» **How to complete this task**
Among the records that follow, find the line with "if (value <?" and the line with "match t_anchor_state d !! high_water_mark_KEY with Some". Set down those lines and all lines between them exactly, without adding anything.

» **Extracted data entries**
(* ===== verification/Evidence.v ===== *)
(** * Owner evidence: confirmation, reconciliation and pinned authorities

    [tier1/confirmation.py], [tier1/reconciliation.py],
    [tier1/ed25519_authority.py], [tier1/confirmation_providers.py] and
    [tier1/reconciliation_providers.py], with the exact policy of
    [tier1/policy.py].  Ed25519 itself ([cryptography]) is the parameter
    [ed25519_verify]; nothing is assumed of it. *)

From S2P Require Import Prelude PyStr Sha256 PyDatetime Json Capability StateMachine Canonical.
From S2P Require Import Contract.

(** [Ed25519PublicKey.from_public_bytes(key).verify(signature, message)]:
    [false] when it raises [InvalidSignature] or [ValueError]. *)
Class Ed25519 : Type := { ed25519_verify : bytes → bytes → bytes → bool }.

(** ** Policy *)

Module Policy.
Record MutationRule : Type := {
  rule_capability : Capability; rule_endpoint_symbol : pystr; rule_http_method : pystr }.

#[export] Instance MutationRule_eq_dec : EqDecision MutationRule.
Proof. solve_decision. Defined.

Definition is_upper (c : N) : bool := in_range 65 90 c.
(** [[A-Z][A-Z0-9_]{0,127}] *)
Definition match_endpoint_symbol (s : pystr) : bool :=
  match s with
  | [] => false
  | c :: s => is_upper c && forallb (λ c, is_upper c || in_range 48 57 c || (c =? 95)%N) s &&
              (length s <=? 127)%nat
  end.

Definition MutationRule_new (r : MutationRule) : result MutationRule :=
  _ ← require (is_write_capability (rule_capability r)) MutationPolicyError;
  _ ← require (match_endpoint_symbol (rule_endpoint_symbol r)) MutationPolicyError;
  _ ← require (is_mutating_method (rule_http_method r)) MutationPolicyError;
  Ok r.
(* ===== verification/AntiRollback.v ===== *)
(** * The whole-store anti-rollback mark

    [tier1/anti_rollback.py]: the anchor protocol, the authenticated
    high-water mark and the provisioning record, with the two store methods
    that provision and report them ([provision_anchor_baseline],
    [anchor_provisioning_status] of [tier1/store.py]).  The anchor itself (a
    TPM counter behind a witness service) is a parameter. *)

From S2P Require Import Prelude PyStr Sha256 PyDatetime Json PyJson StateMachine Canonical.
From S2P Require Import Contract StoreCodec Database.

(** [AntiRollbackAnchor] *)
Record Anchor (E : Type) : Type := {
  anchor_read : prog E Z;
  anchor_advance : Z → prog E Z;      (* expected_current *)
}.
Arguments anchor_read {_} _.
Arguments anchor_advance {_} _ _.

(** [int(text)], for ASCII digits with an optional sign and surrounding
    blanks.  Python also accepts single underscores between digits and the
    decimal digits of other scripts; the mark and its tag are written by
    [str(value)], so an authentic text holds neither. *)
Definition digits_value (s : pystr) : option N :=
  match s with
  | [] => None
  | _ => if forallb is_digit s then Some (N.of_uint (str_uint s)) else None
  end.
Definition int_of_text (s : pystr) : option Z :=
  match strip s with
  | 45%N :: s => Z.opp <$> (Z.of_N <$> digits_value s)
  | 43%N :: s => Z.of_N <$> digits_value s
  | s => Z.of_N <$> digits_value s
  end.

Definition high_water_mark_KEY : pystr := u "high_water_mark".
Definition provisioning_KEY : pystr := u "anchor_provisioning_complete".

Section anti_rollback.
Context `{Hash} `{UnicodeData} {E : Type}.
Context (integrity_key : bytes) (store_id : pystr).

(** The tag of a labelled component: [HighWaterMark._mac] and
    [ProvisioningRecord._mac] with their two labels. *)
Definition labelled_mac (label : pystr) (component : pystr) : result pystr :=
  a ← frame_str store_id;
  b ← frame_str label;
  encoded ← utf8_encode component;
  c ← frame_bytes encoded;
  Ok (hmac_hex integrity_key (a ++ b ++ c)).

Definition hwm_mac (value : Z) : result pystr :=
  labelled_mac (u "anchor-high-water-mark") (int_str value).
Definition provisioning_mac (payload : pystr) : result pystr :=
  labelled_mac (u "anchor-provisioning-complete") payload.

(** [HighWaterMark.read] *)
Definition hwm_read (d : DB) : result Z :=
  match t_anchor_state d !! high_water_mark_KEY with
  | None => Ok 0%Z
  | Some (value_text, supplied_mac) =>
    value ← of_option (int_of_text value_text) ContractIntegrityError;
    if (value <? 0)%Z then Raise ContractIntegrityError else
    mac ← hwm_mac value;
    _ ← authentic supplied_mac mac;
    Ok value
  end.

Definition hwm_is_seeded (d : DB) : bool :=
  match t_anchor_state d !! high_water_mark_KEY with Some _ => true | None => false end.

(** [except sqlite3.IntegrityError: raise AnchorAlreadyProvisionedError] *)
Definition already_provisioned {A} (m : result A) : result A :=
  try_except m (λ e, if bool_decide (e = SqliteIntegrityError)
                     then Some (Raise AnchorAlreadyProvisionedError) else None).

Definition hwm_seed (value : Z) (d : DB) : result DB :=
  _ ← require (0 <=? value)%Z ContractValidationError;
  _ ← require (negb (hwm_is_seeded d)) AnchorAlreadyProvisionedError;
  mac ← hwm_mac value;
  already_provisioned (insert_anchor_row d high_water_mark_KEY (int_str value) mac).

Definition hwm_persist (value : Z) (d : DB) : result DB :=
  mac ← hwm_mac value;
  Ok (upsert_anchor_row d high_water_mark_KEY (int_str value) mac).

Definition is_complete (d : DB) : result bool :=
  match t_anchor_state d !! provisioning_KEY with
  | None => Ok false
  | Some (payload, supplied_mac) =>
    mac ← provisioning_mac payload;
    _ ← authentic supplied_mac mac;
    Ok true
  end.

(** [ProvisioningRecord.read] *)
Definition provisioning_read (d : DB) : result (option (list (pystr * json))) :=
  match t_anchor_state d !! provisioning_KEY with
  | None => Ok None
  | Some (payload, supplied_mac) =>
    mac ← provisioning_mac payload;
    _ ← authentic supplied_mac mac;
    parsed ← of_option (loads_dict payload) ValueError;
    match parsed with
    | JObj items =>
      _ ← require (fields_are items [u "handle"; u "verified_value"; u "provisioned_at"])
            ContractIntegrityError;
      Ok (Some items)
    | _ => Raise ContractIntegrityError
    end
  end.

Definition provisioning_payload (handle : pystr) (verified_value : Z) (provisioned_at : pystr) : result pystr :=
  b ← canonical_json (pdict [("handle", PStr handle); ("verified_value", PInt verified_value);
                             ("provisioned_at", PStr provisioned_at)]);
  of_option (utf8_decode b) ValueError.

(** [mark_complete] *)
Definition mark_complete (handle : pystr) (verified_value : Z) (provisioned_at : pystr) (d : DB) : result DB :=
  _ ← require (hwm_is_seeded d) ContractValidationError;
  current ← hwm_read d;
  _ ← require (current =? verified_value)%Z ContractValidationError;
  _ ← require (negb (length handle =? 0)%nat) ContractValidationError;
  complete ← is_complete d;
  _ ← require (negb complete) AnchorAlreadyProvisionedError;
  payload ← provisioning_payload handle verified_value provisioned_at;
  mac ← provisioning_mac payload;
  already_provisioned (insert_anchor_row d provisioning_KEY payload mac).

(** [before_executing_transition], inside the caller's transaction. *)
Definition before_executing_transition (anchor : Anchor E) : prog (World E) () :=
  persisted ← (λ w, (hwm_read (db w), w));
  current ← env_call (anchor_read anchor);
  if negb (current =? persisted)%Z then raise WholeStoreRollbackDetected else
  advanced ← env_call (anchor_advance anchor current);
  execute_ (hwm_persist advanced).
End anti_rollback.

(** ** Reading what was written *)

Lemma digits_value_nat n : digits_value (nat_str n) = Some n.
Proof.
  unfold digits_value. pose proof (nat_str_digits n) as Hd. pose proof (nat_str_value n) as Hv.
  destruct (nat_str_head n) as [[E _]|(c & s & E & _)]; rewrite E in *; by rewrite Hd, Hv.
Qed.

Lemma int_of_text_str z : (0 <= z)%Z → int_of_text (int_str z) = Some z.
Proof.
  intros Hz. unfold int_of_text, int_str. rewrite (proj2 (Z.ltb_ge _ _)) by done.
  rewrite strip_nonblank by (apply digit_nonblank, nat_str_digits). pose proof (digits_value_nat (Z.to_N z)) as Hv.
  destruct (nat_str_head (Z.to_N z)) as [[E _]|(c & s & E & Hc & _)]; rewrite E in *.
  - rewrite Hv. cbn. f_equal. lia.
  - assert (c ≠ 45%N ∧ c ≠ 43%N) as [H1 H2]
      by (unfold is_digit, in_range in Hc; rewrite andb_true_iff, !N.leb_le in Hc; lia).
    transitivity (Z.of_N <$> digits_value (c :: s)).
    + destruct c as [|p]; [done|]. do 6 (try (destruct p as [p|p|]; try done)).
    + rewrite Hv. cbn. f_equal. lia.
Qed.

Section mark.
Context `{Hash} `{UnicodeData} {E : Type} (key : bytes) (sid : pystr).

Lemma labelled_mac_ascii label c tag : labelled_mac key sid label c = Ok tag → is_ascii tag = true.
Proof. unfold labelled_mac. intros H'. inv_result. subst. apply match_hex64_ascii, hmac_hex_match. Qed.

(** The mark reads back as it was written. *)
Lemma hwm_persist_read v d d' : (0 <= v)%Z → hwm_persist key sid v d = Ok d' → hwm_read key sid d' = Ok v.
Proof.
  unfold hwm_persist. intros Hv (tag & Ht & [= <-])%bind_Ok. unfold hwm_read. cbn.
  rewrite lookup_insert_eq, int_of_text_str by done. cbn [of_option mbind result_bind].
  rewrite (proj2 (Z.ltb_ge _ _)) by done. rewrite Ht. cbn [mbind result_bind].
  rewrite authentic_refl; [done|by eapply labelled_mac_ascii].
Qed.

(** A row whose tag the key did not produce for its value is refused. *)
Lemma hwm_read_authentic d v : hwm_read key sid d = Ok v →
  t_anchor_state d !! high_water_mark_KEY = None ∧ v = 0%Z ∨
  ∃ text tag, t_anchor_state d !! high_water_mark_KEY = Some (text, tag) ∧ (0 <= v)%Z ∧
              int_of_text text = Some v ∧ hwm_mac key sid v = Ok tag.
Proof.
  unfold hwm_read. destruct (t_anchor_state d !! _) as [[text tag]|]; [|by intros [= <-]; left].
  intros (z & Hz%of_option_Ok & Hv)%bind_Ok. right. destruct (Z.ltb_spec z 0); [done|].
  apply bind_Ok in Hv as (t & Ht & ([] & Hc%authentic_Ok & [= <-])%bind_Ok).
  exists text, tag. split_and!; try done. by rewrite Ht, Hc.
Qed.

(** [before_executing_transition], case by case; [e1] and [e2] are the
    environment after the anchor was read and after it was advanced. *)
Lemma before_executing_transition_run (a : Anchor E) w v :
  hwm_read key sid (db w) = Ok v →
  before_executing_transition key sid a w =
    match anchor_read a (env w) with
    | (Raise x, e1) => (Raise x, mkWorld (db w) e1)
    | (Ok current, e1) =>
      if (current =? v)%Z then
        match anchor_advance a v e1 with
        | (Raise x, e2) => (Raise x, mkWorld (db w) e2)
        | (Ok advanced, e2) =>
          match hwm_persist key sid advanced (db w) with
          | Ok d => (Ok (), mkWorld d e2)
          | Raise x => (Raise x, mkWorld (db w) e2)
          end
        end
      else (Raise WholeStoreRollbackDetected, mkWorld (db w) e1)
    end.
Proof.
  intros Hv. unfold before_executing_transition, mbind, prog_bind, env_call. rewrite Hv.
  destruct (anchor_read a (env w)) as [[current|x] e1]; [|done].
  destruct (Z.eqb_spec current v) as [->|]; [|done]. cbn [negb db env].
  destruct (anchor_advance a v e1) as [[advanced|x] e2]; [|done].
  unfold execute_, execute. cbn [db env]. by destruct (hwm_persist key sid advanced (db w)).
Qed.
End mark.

» **Solution**
    if (value <? 0)%Z then Raise ContractIntegrityError else
    mac ← hwm_mac value;
    _ ← authentic supplied_mac mac;
    Ok value
  end.

Definition hwm_is_seeded (d : DB) : bool :=
  match t_anchor_state d !! high_water_mark_KEY with Some _ => true | None => false end.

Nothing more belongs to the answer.